WORK TO BE COMPLETED:
First find the line with "apply (identifier_is_one_token exact_decimal" in the entries below, then set down exactly every line through the line with "tokenize exact_decimal (str (show_nat", that line included.

^^^^^^^^^^^^^^^^

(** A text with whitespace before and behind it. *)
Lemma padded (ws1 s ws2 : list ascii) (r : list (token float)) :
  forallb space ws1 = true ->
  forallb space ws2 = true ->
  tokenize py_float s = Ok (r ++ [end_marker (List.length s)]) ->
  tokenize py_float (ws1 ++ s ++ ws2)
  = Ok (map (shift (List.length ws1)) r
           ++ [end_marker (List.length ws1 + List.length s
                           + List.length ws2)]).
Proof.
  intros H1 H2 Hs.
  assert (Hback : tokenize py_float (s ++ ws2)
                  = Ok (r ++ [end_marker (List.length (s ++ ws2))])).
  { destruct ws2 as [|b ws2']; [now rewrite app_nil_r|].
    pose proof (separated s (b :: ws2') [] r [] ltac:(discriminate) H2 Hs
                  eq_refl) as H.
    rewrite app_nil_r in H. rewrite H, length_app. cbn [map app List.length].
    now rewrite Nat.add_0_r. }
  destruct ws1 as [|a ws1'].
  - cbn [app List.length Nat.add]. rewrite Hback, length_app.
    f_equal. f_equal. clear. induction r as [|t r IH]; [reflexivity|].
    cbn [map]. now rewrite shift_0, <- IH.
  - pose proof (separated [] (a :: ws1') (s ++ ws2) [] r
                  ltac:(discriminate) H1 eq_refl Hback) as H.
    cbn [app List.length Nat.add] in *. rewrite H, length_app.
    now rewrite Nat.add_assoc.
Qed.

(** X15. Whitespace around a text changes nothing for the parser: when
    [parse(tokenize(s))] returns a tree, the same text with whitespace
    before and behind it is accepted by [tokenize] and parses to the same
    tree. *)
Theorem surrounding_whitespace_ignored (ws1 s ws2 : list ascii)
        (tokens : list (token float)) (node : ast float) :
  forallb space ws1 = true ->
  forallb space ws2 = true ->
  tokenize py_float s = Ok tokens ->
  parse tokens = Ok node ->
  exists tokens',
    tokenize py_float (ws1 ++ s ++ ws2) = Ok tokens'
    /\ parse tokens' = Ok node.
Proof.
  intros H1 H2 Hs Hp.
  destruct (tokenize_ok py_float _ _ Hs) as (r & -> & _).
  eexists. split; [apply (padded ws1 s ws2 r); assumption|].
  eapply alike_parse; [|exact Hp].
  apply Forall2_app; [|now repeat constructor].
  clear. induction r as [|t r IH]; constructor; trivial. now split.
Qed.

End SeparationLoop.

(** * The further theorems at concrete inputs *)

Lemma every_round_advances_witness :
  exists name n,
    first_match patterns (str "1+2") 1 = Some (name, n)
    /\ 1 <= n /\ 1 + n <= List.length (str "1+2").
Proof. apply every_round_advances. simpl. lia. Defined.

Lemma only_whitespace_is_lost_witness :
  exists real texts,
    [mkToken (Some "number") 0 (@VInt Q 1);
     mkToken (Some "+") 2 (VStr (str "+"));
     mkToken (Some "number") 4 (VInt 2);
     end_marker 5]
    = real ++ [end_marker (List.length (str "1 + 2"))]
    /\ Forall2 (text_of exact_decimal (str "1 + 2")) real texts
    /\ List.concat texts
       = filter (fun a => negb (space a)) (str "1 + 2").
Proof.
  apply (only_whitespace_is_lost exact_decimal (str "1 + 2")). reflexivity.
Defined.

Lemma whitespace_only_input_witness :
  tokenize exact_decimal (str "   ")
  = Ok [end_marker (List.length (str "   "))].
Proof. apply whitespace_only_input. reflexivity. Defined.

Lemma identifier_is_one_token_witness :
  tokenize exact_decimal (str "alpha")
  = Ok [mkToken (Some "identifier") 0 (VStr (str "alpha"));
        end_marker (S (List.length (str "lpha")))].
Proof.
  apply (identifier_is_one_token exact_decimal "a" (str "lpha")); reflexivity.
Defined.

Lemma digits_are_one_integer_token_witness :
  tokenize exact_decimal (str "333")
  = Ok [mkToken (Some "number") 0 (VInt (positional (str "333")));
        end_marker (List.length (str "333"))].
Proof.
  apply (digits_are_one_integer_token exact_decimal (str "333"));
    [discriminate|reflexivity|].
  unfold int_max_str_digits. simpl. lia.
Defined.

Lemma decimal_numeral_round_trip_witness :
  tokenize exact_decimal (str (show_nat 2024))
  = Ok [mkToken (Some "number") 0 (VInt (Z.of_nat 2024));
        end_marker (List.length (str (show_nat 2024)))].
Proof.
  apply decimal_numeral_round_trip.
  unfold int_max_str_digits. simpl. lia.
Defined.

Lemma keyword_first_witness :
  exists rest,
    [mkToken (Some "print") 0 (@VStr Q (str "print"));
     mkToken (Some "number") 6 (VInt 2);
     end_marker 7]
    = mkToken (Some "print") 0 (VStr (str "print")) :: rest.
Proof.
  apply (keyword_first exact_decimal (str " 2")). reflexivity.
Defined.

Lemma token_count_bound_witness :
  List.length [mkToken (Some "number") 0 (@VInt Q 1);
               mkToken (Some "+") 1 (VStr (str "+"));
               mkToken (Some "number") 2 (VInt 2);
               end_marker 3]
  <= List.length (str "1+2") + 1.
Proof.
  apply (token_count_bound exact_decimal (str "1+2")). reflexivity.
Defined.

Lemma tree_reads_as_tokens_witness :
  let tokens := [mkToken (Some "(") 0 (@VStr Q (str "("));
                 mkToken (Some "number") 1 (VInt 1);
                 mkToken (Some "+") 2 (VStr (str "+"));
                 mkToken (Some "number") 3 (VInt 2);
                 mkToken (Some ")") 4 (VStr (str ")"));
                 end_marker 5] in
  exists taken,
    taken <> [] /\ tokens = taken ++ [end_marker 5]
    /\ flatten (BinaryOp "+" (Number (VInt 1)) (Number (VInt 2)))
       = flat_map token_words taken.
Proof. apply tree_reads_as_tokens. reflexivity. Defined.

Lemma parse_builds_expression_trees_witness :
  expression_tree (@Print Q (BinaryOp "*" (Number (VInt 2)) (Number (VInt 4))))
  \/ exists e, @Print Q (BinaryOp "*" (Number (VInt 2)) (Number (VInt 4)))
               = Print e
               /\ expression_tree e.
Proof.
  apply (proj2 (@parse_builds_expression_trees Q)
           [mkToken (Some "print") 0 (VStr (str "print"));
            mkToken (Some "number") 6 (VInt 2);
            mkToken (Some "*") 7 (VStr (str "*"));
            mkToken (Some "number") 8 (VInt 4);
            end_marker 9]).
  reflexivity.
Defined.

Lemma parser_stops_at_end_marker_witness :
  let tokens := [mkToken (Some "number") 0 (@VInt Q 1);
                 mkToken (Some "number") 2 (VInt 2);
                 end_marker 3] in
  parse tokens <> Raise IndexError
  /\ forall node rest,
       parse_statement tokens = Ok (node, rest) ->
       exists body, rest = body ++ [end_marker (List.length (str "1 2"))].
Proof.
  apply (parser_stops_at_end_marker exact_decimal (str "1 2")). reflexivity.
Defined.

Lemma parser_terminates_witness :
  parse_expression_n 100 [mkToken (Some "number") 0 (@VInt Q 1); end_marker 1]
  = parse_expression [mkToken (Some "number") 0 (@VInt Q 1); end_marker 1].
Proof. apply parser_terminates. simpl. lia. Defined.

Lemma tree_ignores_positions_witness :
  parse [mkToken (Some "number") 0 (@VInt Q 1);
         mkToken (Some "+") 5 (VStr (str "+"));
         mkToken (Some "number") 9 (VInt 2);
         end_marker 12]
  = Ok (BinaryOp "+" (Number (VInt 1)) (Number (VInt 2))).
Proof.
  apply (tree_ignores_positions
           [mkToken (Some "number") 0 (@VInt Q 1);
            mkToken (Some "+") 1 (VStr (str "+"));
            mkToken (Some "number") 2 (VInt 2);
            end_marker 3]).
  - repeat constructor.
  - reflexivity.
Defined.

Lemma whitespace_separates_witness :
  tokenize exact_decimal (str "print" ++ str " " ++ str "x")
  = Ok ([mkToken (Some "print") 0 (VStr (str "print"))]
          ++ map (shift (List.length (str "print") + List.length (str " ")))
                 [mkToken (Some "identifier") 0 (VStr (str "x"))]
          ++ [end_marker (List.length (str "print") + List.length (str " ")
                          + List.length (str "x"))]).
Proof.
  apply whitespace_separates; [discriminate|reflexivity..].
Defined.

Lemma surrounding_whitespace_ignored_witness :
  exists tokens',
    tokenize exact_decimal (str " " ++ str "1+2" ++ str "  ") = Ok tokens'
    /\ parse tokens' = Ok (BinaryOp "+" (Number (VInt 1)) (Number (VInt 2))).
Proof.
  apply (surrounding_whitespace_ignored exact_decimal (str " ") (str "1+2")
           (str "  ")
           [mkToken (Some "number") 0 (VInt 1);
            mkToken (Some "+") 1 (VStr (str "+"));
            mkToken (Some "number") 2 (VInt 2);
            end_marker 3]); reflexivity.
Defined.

^^^^^^^^^^^^^^^^

ANSWER AREA:
  apply (identifier_is_one_token exact_decimal "a" (str "lpha")); reflexivity.
Defined.

Lemma digits_are_one_integer_token_witness :
  tokenize exact_decimal (str "333")
  = Ok [mkToken (Some "number") 0 (VInt (positional (str "333")));
        end_marker (List.length (str "333"))].
Proof.
  apply (digits_are_one_integer_token exact_decimal (str "333"));
    [discriminate|reflexivity|].
  unfold int_max_str_digits. simpl. lia.
Defined.

Lemma decimal_numeral_round_trip_witness :
  tokenize exact_decimal (str (show_nat 2024))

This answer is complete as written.